Medio Oriente
Geoestratégia

Se partires, é teu.

por João Pedro Bráz
21.07.2014


Esta pequena frase terá sido proferida por Collin Powel, o secretário de estado norte-americano ao então presidente do país George W. Bush antes de se iniciar todo o processo político que deu origem à invasão do Iraque em 2003.

A frase completa, terá sido: Você está prestes a ser dono do destino de 25 milhões de iraquianos, se cometer erros, a responsabilidade é sua.

Com a expressão, Collin Powell, tentava mostrar ao presidente dos Estados Unidos, que ao entrar no Iraque pela força, modificando o regime do país, os Estados Unidos ficavam responsáveis pelo Iraque e pelas vidas de 25 milhões de Iraquianos.

Nos Estados Unidos, não são poucos os jornalistas e analistas internacionais que lembram, que a divisão do mundo árabe na sequência de um tratado secreto entre franceses e britânicos em 1914, prometendo um estado para os árabes à custa de estes atacarem o império otomano é a razão que explica a existência de fronteiras geográficas permeáveis e de linhas de separação entre etnias que não correspondem às fronteiras reais entre povos.

Mas independentemente das falhas, dos problemas, dos erros que tenham sido cometidos no passado, é impossível deixar de olhar para o que se passa no Iraque, sem em primeiro lugar procurar não a Culpa Primeira, mas sim a responsabilidade imediata por uma situação que ameaça levar para o Iraque a guerra civil entre xiitas e sunitas e em última análise destruir o Iraque como estado conforme é conhecido desde a década de 20 do século XX.

Nos últimos dias, os cristãos de Mossul, cidade controlada pelo ISIS, foram confrontados com três possibilidades:
Ou se convertiam ao Islão, pagavam o imposto islâmico (Jyzia) ou saíam da cidade. Se não fizessem nada, seriam mortos.
Muitos dos cristãos que fugiram, disseram que precisavam ser ajudados. Os pedidos de ajuda dirigiam-se aos Estados Unidos e aos países europeus. Os mesmos, que agora olham para o lado e se fazem de desentendidos.

Descalçar a bota

Não é demais realçar a responsabilidade do governo dos Estados Unidos em toda a situação que agora se desenvolve no Iraque, o falhanço claro na criação de um governo funcional e de uma força militar capaz de garantir a segurança do país levaram a este estado de coisas.

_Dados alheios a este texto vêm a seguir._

(** The group of the pools from [first] to [last], once they are assigned. *)
Lemma new_group_ok (l : list small_mempool) gi first last mask n l0 : (first <= last < length l0)%nat -> (last - first < 32)%nat -> 0 <= n ->
  remap (fun i sp => set_app_mask (set_group sp gi) (app_mask (Z.of_nat i - Z.of_nat first))) first (S last - first) l0 l ->
  (forall i sp, l0 !! i = Some sp -> ~ (first <= i <= last)%nat -> group sp <> Some gi) ->
  (forall i j sp sq, l0 !! i = Some sp -> l0 !! j = Some sq -> (first <= i <= last)%nat -> (first <= j <= last)%nat ->
     slab_order (pool sp) = slab_order (pool sq)) ->
  mask = 2 ^ (Z.of_nat last - Z.of_nat first) -> group_ok (pshape_of <$> l) gi (SmallMempoolGroup first last mask n).
Proof.
  intros Hr H32 Hn Hl Hno Hord ->. assert (Hb : 0 <= Z.of_nat last - Z.of_nat first < 32) by lia.
  pose proof (remap_length _ _ _ _ _ Hl) as Hlen.
  assert (Hlk : forall i p, (pshape_of <$> l) !! i = Some p -> exists sp0, l0 !! i = Some sp0 /\
    p = pshape_of (if decide (first <= i < first + (S last - first))%nat then set_app_mask (set_group sp0 gi) (app_mask (Z.of_nat i - Z.of_nat first)) else sp0)).
  { intros i p (sp & Hi & ->)%shapes_lookup. rewrite Hl in Hi. destruct (l0 !! i) as [sp0|]; [|done]. exists sp0. split; [done|]. cbn in Hi. by injection Hi as <-. }
  split; cbn [g_first g_last active_pool_mask waste_max]; unfold in_group, active, bit_of; cbn [g_first g_last active_pool_mask].
  - rewrite length_fmap, Hlen. lia.
  - done.
  - split; [split; [apply Z.lt_le_incl, pow2_pos; lia|apply Z.pow_lt_mono_r; lia]|]. apply Z.pow2_bits_true. lia.
  - intros i p (sp0 & Hi & ->)%Hlk. destruct (decide _) as [Hd|Hd]; cbn; [split; [done|intros _; lia]|]. split; [lia|]. intros E.
    destruct (Hno i sp0 Hi); [lia|done].
  - intros i p (sp0 & Hi & ->)%Hlk Hin. destruct (decide _) as [Hd|Hd]; [done|lia].
  - intros i p (sp0 & Hi & ->)%Hlk Hin. destruct (lookup_lt_is_Some_2 (pshape_of <$> l) last) as [lp Hlp]; [rewrite length_fmap; lia|].
    exists lp. split; [done|]. destruct (Hlk _ _ Hlp) as (sl & Hsl & ->).
    pose proof (Hord i last sp0 sl Hi Hsl ltac:(lia) ltac:(lia)). by destruct (decide _), (decide _).
Qed.
(* ===== verification/SlabClient.v ===== *)
(** * The slab cache seen by its clients

    What the buffers and regions rely on: [holds c H] says that the slabs of [H],
    with their sizes, are handed out; [slab_get] adds one and [slab_put] takes
    one away. *)
From S2P Require Import Prelude Util SlabSource SlabCache.

Section Client.
Context {src : Type} `{!SlabSource src}
  {inv : Z -> Z -> src -> list Z -> list (Z * Z) -> list Z -> Prop} `{!SlabSourceLaws inv}.
Context (lb mx lim : Z) (Hlb : 12 <= lb) (Hmx : 0 <= mx <= 15) (Hk : lb + mx <= 31).
Local Abbreviation slab_cache := (slab_cache (src:=src)).
Local Abbreviation holds := (holds (inv:=inv) lb mx lim).

#[export] Instance holds_proper c : Proper ((≡ₚ) ==> iff) (holds c).
Proof.
  assert (Hi : forall H H', H ≡ₚ H' -> holds c H -> holds c H').
  { intros H H' HP (A & B & out & Hc & HH). exists A, B, out. split; [done|]. by rewrite <- HP. }
  intros H H' HP. split; by apply Hi.
Qed.

(** The sizes the cache may be asked for. *)
Definition fits (sz : Z) : Prop := 0 <= sz /\ (sz + 48 <= 2 ^ (lb + mx) \/ sz + 48 <= lim).

Lemma fits_le a b : fits b -> 0 <= a <= b -> fits a.
Proof. clear. unfold fits. lia. Qed.

Lemma client_header c H p n : holds c H -> (p, n) ∈ H ->
  exists s, mem c !! p = Some s /\ size s = n /\ slab_capacity s = n - 48 /\ 0 < p /\ 48 <= n < 2 ^ 42 /\
    fits (n - 48).
Proof.
  unfold fits.
  intros (A & B & out & Hc & HP) Hin. rewrite HP in Hin.
  pose proof Hc as (Hg & Hi & Ht & _). unfold slab_capacity. rewrite slab_sizeof_eq.
  pose proof (inv_apart lb mx lim _ _ _ _ Hi) as Ha. destruct (src_geometry _ _ _ _ _ _ Hi) as (_ & _ & Hl).
  apply elem_of_app in Hin as [Hin|Hin].
  - apply (out_member lb mx lim _ _ _ _ _ _ Hc) in Hin as (o & _ & -> & s & Hs & Ho & Hle).
    destruct (tile_header lb mx A B _ p o s Ht Hs Ho Hle) as [Hh _].
    destruct (mid_facts lb mx lim Hlb Hmx _ _ _ _ _ _ _ _ p o Hc) as (H1 & H2 & _); [by exists s|].
    pose proof (osize_max lb mx Hlb Hmx Hk o H1). pose proof (pow2_mono 12 (lb + o) ltac:(lia)).
    assert (4096 <= osize lb o) by (unfold osize; lia).
    exists s. rewrite Hs, Hh. cbn [size]. rewrite u64_small by lia. split_and!; (done || lia).
  - destruct (t_block _ _ _ _ _ Ht p n Hin) as (s & Hs & _ & Hsz & Hle). rewrite slab_sizeof_eq in Hle.
    assert (n <= lim) by (apply (src_quota _ _ _ _ _ _ n Hi), list_elem_of_fmap; by exists (p, n)).
    exists s. rewrite Hsz. rewrite u64_small by lia.
    split_and!; (done || lia || apply (a_block _ _ _ _ Ha p n Hin)).
Qed.

Lemma client_get c H sz : holds c H -> fits sz ->
  exists p c', slab_get c sz = Some (p, c') /\
    ((p = NULL /\ holds c' H) \/
     exists n s, 0 < p /\ holds c' ((p, n) :: H) /\ sz + 48 <= n < 2 ^ 42 /\ n <= Z.max (2 ^ (lb + mx)) (sz + 48) /\
       mem c' !! p = Some s /\ size s = n /\ slab_capacity s = n - 48).
Proof.
  intros Hh [Hs Hf].
  destruct (slab_get_holds lb mx lim Hlb Hmx Hk c H sz Hh Hs Hf) as (n & p & c' & _ & E & Hn & Hn' & _ & Hr).
  exists p, c'. split; [done|]. destruct Hr as [?|(Hp & Hh' & _)]; [by left|right].
  destruct (client_header c' _ p n Hh' ltac:(left)) as (s & H1 & H2 & H3 & H4 & H5 & _).
  exists n, s. split_and!; (done || lia).
Qed.

Lemma client_put c H p n H' : holds c H -> H ≡ₚ (p, n) :: H' ->
  exists c', slab_put c p = Some c' /\ holds c' H'.
Proof. intros Hh HP. rewrite HP in Hh. by apply (slab_put_holds lb mx lim Hlb Hmx Hk c [] p n H'). Qed.

(** Slabs of the cache do not overlap. *)
Lemma client_apart c H p n q m : holds c H -> (p, n) ∈ H -> (q, m) ∈ H -> p <> q -> p + n <= q \/ q + m <= p.
Proof.
  intros Hh Hp Hq Hne. destruct (holds_apart lb mx lim Hlb Hmx c H Hh) as (_ & _ & Hd).
  destruct (client_header c H p n Hh Hp) as (_ & _ & _ & _ & H1 & H2 & _).
  destruct (client_header c H q m Hh Hq) as (_ & _ & _ & _ & H3 & H4 & _).
  pose proof (Hd p n q m (Z.max p q) Hp Hq). lia.
Qed.

Lemma client_new c H p n q m : holds c ((p, n) :: H) -> (q, m) ∈ H -> p <> q.
Proof.
  intros Hh Hq ->. destruct (holds_apart lb mx lim Hlb Hmx c _ Hh) as (Hnd & _).
  cbn [fmap list_fmap fst] in Hnd. apply NoDup_cons in Hnd as [Hx _]. apply Hx, list_elem_of_fmap.
  by exists (q, m).
Qed.
End Client.
(* ===== verification/Region.v ===== *)
(** * Region allocator: [include/small/region.h], [small/region.c]

    Memory is taken from the slab at the head of a list and given back by
    truncation.  The [used] counters of the slabs are a finite map from their
    addresses; a call of a callback is an event with what [region_used] returns
    inside it. *)
From S2P Require Import Prelude Util Bytes SlabSource SlabCache SlabClient.

Section Region.
Context {src : Type} `{!SlabSource src}.
Local Abbreviation slab_cache := (slab_cache (src:=src)).

(** ** Definitions *)

Inductive event : Type :=
  | OnAlloc (used_inside size arg : Z)
  | OnTruncate (used_inside used arg : Z).

Record region := Region {
  region_slabs : slab_list;
  on_alloc_cb : Z;
  on_truncate_cb : Z;
  cb_arg : Z;
  reserved : bool;
  rslab_used : gmap Z Z;
  calls : list event;
}.

Definition set_region_slabs (r : region) (l : slab_list) : region :=
  Region l (on_alloc_cb r) (on_truncate_cb r) (cb_arg r) (reserved r) (rslab_used r) (calls r).
Definition set_reserved (r : region) (b : bool) : region :=
  Region (region_slabs r) (on_alloc_cb r) (on_truncate_cb r) (cb_arg r) b (rslab_used r) (calls r).
Definition set_rslab_used (r : region) (p u : Z) : region :=
  Region (region_slabs r) (on_alloc_cb r) (on_truncate_cb r) (cb_arg r) (reserved r)
    (<[p := u]> (rslab_used r)) (calls r).
Definition set_stats_used (r : region) (u : Z) : region :=
  set_region_slabs r (SlabList (slabs (region_slabs r)) (SmallStats u (total (stats (region_slabs r))))).

Definition region_create : region := Region slab_list_create NULL NULL NULL false ∅ [].

Definition region_set_callbacks (r : region) (on_alloc on_truncate arg : Z) : region :=
  Region (region_slabs r) on_alloc on_truncate arg (reserved r) (rslab_used r) (calls r).

Definition region_used (r : region) : Z := used (stats (region_slabs r)).
Definition region_total (r : region) : Z := total (stats (region_slabs r)).

Definition emit (r : region) (e : event) : region :=
  Region (region_slabs r) (on_alloc_cb r) (on_truncate_cb r) (cb_arg r) (reserved r) (rslab_used r) (calls r ++ [e]).
Definition call_on_alloc (r : region) (size : Z) : region :=
  if negb (on_alloc_cb r =? NULL) then emit r (OnAlloc (region_used r) size (cb_arg r)) else r.
Definition call_on_truncate (r : region) (used : Z) : region :=
  if negb (on_truncate_cb r =? NULL) then emit r (OnTruncate (region_used r) used (cb_arg r)) else r.

Definition sizeof_rslab : Z := 56.
Definition rslab_sizeof : Z := u32 (small_align sizeof_rslab 8).
Definition rslab_data (p : Z) : Z := p + rslab_sizeof.
Definition rslab_data_end (r : region) (p : Z) : option Z :=
  u ← rslab_used r !! p;
  Some (rslab_data p + u).
Definition rslab_unused (c : slab_cache) (r : region) (p : Z) : option Z :=
  h ← mem c !! p;
  u ← rslab_used r !! p;
  Some (u32 (size h - rslab_sizeof - u)).

(** [rlist_first_entry] of an empty list is not a slab. *)
Definition first_slab (r : region) : option Z := head (slabs (region_slabs r)).

Definition region_reserve_slow (c : slab_cache) (r : region) (size : Z) : option (Z * slab_cache * region) :=
  let slab_min_size := u64 (size + rslab_sizeof - slab_sizeof) in
  '(slab, c) ← slab_get c slab_min_size;
  if slab =? NULL then Some (NULL, c, r)
  else
    let r := set_rslab_used r slab 0 in
    h ← mem c !! slab;
    Some (rslab_data slab, c, set_region_slabs r (slab_list_add slab (SlabCache.size h) (region_slabs r))).

Definition region_reserve (c : slab_cache) (r : region) (size : Z) : option (Z * slab_cache * region) :=
  ASSERT negb (reserved r);
  ptr ←
    (match first_slab r with
     | None => Some NULL
     | Some slab =>
         n ← rslab_unused c r slab;
         if size <=? n then rslab_data_end r slab else Some NULL
     end);
  '(ptr, c, r) ← (if ptr =? NULL then region_reserve_slow c r size else Some (ptr, c, r));
  Some (ptr, c, if negb (ptr =? NULL) then set_reserved r true else r).
Lemma obuf_reset_spec c M b H bl : obuf_inv c b H bl ->
  exists b' bl', obuf_reset b = Some b' /\ obuf_inv c b' H bl' /\ contents M bl' = [] /\ obuf_size b' = 0.
Proof.
  intros Hb. destruct (o_n _ _ _ _ Hb) as (Hn & _). destruct (iovcnt_spec _ _ _ _ Hb) as (n & En & Hn0 & _ & Hz).
  destruct (o_end _ _ _ _ Hb) as (Eend & _). unfold obuf_reset. rewrite En. cbn [mbind option_bind].
  destruct (zero_len_spec (seqZ 0 n) b) as (mm & -> & Hmm).
  { intros i Hi%elem_of_seqZ. apply (iov_some _ _ _ _ i Hb). lia. }
  cbn [mbind option_bind]. eexists _, (cut bl 0 0). split; [done|].
  assert (Hzero : zsum buf_len (cut bl 0 0) = 0).
  { rewrite (zsum_ext _ (fun _ => 0)), zsum_const; [lia|]. intros x [i Hi]%list_elem_of_lookup. rewrite cut_lookup in Hi.
    destruct (bl !! i); [|done]. injection Hi as <-. unfold buf_len, cut_len. cbn. rewrite decide_False by lia. by destruct (decide _). }
  assert (Hco : contents M (cut bl 0 0) = []).
  { rewrite cut_contents by lia. cbn. by destruct (bl !! 0%nat) as [[[p cap] len]|]. }
  split; [|split; [exact Hco|done]].
  apply (cut_inv c b H bl 0 0 _ Hb); cbn [set_reserved n_iov capacity start_capacity pos iov obuf_used set_used set_pos]; try done; try lia.
  - intros p cap len Ex. destruct (o_buf _ _ _ _ Hb _ _ Ex) as (_ & _ & ? & _). lia.
  - intros i p cap len Ei. rewrite Hmm. destruct (o_buf _ _ _ _ Hb _ _ Ei) as (Ev & _). rewrite Ev. unfold cut_len.
    rewrite (decide_False (P := (i < 0)%nat)) by lia. destruct (decide (Z.of_nat i ∈ seqZ 0 n)) as [Hi|Hi]; [cbn; by destruct (decide _)|].
    rewrite elem_of_seqZ in Hi. rewrite (Hz i p cap len Ei) by lia. by destruct (decide _).
  - rewrite Hmm, decide_False; [done|]. rewrite elem_of_seqZ. lia.
Qed.

Lemma put_bufs_spec b H bl2 : forall c k, holds c ((buf_slab <$> bl2) ++ H) -> 0 <= k ->
  (forall i p cap len, bl2 !! i = Some (p, cap, len) -> exists l, iov b !! (k + Z.of_nat i) = Some (Iovec (p + 48) l)) ->
  exists c', put_bufs c b (seqZ k (Z.of_nat (length bl2))) = Some c' /\ holds c' H.
Proof.
  induction bl2 as [|[[p cap] len] bl2 IH]; intros c k Hc Hk0 Hi; [by exists c|].
  rewrite seqZ_cons by (cbn; lia). cbn [put_bufs]. destruct (Hi 0%nat p cap len eq_refl) as (l & E).
  rewrite Z.add_0_r in E. rewrite E. cbn [mbind option_bind iov_base]. unfold slab_from_data. rewrite slab_sizeof_eq.
  replace (p + 48 - 48) with p by lia.
  destruct (client_put lb mx lim Hlb Hmx Hk c _ p (cap + 48) ((buf_slab <$> bl2) ++ H) Hc) as (c1 & -> & Hc1); [done|].
  cbn [mbind option_bind]. replace (Z.pred (Z.of_nat (length ((p, cap, len) :: bl2)))) with (Z.of_nat (length bl2)) by (cbn [length]; lia).
  apply IH; [done|lia|]. intros i p' cap' len' Hx. destruct (Hi (S i) p' cap' len' Hx) as (l' & E'). exists l'.
  by replace (Z.succ k + Z.of_nat i) with (k + Z.of_nat (S i)) by lia.
Qed.

Lemma obuf_destroy_spec c b H bl : obuf_inv c b H bl ->
  exists c' b', obuf_destroy c b = Some (c', b') /\ holds c' H /\ obuf_is_initialized b' = false.
Proof.
  intros Hb. unfold obuf_destroy. rewrite (proj1 (o_n _ _ _ _ Hb)).
  destruct (put_bufs_spec b H bl c 0 (o_cache _ _ _ _ Hb) ltac:(lia)) as (c' & -> & Hc').
  - intros i p cap len Hi. exists len. by destruct (o_buf _ _ _ _ Hb _ _ Hi) as (E & _).
  - cbn [mbind option_bind]. by eexists _, _.
Qed.

(** ** Properties *)

(** C25. [obuf_dup] appends a prefix of the data to the contents of the vector,
    filling the buffers in order: all of it, unless the last position is in use
    or the slab cache has no memory.  Whatever the data is cut into, all
    savepoints stay good and the slabs of others are not touched. *)
Theorem obuf_dup_correct c M b H bl data : obuf_inv c b H bl -> room b (Z.of_nat (length data)) ->
  zsum buf_len bl + Z.of_nat (length data) < 2 ^ 64 ->
  exists n c' M' b' bl', obuf_dup c M b data = Some (n, c', M', b') /\ 0 <= n <= Z.of_nat (length data) /\
    obuf_inv c' b' H bl' /\ contents M' bl' = contents M bl ++ take (Z.to_nat n) data /\ frame M M' H /\
    obuf_size b' = Z.of_nat (length (contents M' bl')) /\
    (forall s t, svp_ok M b bl s t -> svp_ok M' b' bl' s t) /\
    (n = Z.of_nat (length data) \/ pos b' = 30 \/ exists c0 k, slab_get c0 k = Some (NULL, c')).
Proof.
  intros Hb Hr Hlt. destruct (o_pos _ _ _ _ Hb) as ((Hp & _) & _).
  destruct (dup_loop_spec H DUP_FUEL c M b bl data Hb Hr Hlt) as (rest & c' & M' & b' & bl' & E & Hrest & Hb' & Hco & Hg & Hf & Hend).
  { unfold DUP_FUEL. lia. }
  unfold obuf_dup. rewrite E. cbn [mbind option_bind]. eexists _, c', M', b', bl'. split; [done|]. split; [lia|]. split; [done|].
  split; [rewrite Hco; do 2 f_equal; lia|]. split; [done|].
  split; [|split].
  - unfold obuf_size. rewrite (contents_length M' bl' (len_nonneg _ _ _ _ Hb')). apply (o_used _ _ _ _ Hb').
  - intros s t Hs. eapply svp_grows; [done|done|by eapply len_nonneg].
  - destruct Hend as [->|?]; [left; lia|by right].
Qed.

(** [obuf_alloc] returns NULL, with the contents as they were, or a pointer
    to as many contiguous bytes as asked for, which are the end of the contents
    once they are written; in both cases all savepoints stay good. *)
Theorem obuf_alloc_correct c b H bl size : obuf_inv c b H bl -> room b size -> 0 < size -> zsum buf_len bl + size < 2 ^ 64 ->
  exists p c' b' bl', obuf_alloc c b size = Some (p, c', b') /\ obuf_inv c' b' H bl' /\
    forall M l s t, svp_ok M b bl s t ->
      (p = NULL -> contents M bl' = contents M bl /\ svp_ok M b' bl' s t) /\
      (p <> NULL -> Z.of_nat (length l) = size ->
         contents (store M p l) bl' = contents M bl ++ l /\ svp_ok (store M p l) b' bl' s t /\ frame M (store M p l) H).
Proof.
  intros Hb Hr Hs Hlt. destruct (obuf_alloc_spec c b H bl size Hb Hr Hs Hlt) as (p & c' & b' & bl' & E & Hb' & Hp).
  exists p, c', b', bl'. split; [done|]. split; [done|]. intros M l s t Hsv. split.
  - intros ->. destruct Hp as [[_ Hp]|[? _]]; [|lia]. destruct (Hp M) as [Hc Hg]. split; [done|].
    eapply svp_grows; [done|done|by eapply len_nonneg].
  - intros Hne Hl. destruct Hp as [[? _]|[_ Hw]]; [done|]. destruct (Hw M l Hl) as (Hc & Hg & Hf). split_and!; try done.
    eapply svp_grows; [done|done|by eapply len_nonneg].
Qed.

(** C26. A savepoint brings the contents back: it can be taken at any time, and as
    long as it is good [obuf_rollback_to_svp] leaves exactly the contents of that
    time; the savepoints made before it stay good; [obuf_reset] empties the
    vector and [obuf_destroy] returns its slabs and no others. *)
Theorem obuf_rollback_correct c M b H bl : obuf_inv c b H bl ->
  (exists s, obuf_create_svp b = Some s /\ svp_ok M b bl s (contents M bl)) /\
  (forall s t, svp_ok M b bl s t -> exists b' bl', obuf_rollback_to_svp b s = Some b' /\ obuf_inv c b' H bl' /\
     contents M bl' = t /\ obuf_size b' = Z.of_nat (length t) /\
     forall s' t', svp_ok M b bl s' t' ->
       svp_pos s' < svp_pos s \/ (svp_pos s' = svp_pos s /\ svp_iov_len s' <= svp_iov_len s) -> svp_ok M b' bl' s' t') /\
  (exists b' bl', obuf_reset b = Some b' /\ obuf_inv c b' H bl' /\ contents M bl' = [] /\ obuf_size b' = 0) /\
  exists c' b', obuf_destroy c b = Some (c', b') /\ holds c' H /\ obuf_is_initialized b' = false.
Proof.
  intros Hb. split_and!; [by eapply create_svp_spec| |by eapply obuf_reset_spec|by eapply obuf_destroy_spec].
  intros s t Hs. destruct (rollback_spec c M b H bl s t Hb Hs) as (b' & E & Hb' & Hco & Ep).
  exists b', (cut bl (Z.to_nat (svp_pos s)) (svp_iov_len s)). split; [done|]. split; [done|]. split; [done|]. split.
  - unfold obuf_size. rewrite (proj1 (o_used _ _ _ _ Hb')), <- (contents_length M _ (len_nonneg _ _ _ _ Hb')). by rewrite Hco.
  - intros s' t' Hs' Hle. eapply svp_cut; done.
Qed.
End Inv.

(** ** A concrete vector *)
Definition example_obuf : obuf := obuf_create 1 16.

Lemma example_obuf_inv : obuf_inv (inv:=host_inv) 12 4 100000 example_cache example_obuf [] [].
Proof. apply obuf_create_inv; [apply example_holds|lia]. Qed.

Lemma example_room n : 0 <= n <= 1000 -> room 12 4 100000 example_obuf n.
Proof. intros Hn. unfold room, fits. change (start_capacity example_obuf * 2 ^ n_iov example_obuf) with 16. lia. Qed.

(** After 4100 bytes the first buffer, of 4048, is full and the second one in use. *)
Lemma obuf_dup_correct_witness :
  (if obuf_dup example_cache (fun _ => 0) example_obuf (replicate 100 7) is Some (n, c, M, b)
   then (n =? 100) && (pos b =? 0) &&
     (if obuf_dup c M b (replicate 4000 8) is Some (n', _, M', b') then (n' =? 4000) && (pos b' =? 1) else false)
   else false) = true /\
  exists n c' M' b', obuf_dup example_cache (fun _ => 0) example_obuf [7; 8; 9] = Some (n, c', M', b').
Proof.
  split; [by vm_compute|].
  destruct (obuf_dup_correct (inv:=host_inv) 12 4 100000 ltac:(lia) ltac:(lia) ltac:(lia) example_cache (fun _ => 0) example_obuf
    [] [] [7; 8; 9] example_obuf_inv (example_room 3 ltac:(lia)) ltac:(by vm_compute)) as (n & c' & M' & b' & bl' & E & _).
  exists n, c', M', b'. exact E.
Defined.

Não é agora possível voltara atrás. Mesmo que fosse possível, quem gostaria de trocar esta realidade pela de Saddam Hussein ?
Estaria Hussein livre dos problemas da chamada Primavera Árabe?
É difícil achar que não.

O que é necessário lembrar, é que a responsabilidade do governo dos Estados Unidos da América em toda esta situação, não desapareceu quando Obama chegou ao poder, não desapareceu quando as tropas americanas abandonaram o Iraque.

Essa responsabilidade continua até hoje, e continuará por muitos anos, conforme as próprias palavras de Collin Powell.

Reverso da medalha

Se os dois mandados de George W Bush mostraram ser um desastre de politica externa, com decisões que demonstraram ser intempestivas, o executivo que substituiu o presidente republicano, parece ter optado por ficar de fora de tudo, assumindo uma posição totalmente isolacionista e esquecendo as responsabilidades que o seu país continua a deter no mundo.

Quem quer ser policia do mundo, não pode abandonar o posto, quando fica cansado. É um lugar que não pode ser abandonado, pelo menos enquanto não houver um substituto à altura.
Este texto é da autoria de João Pedro Bráz e foi publicado em 21.07.2014.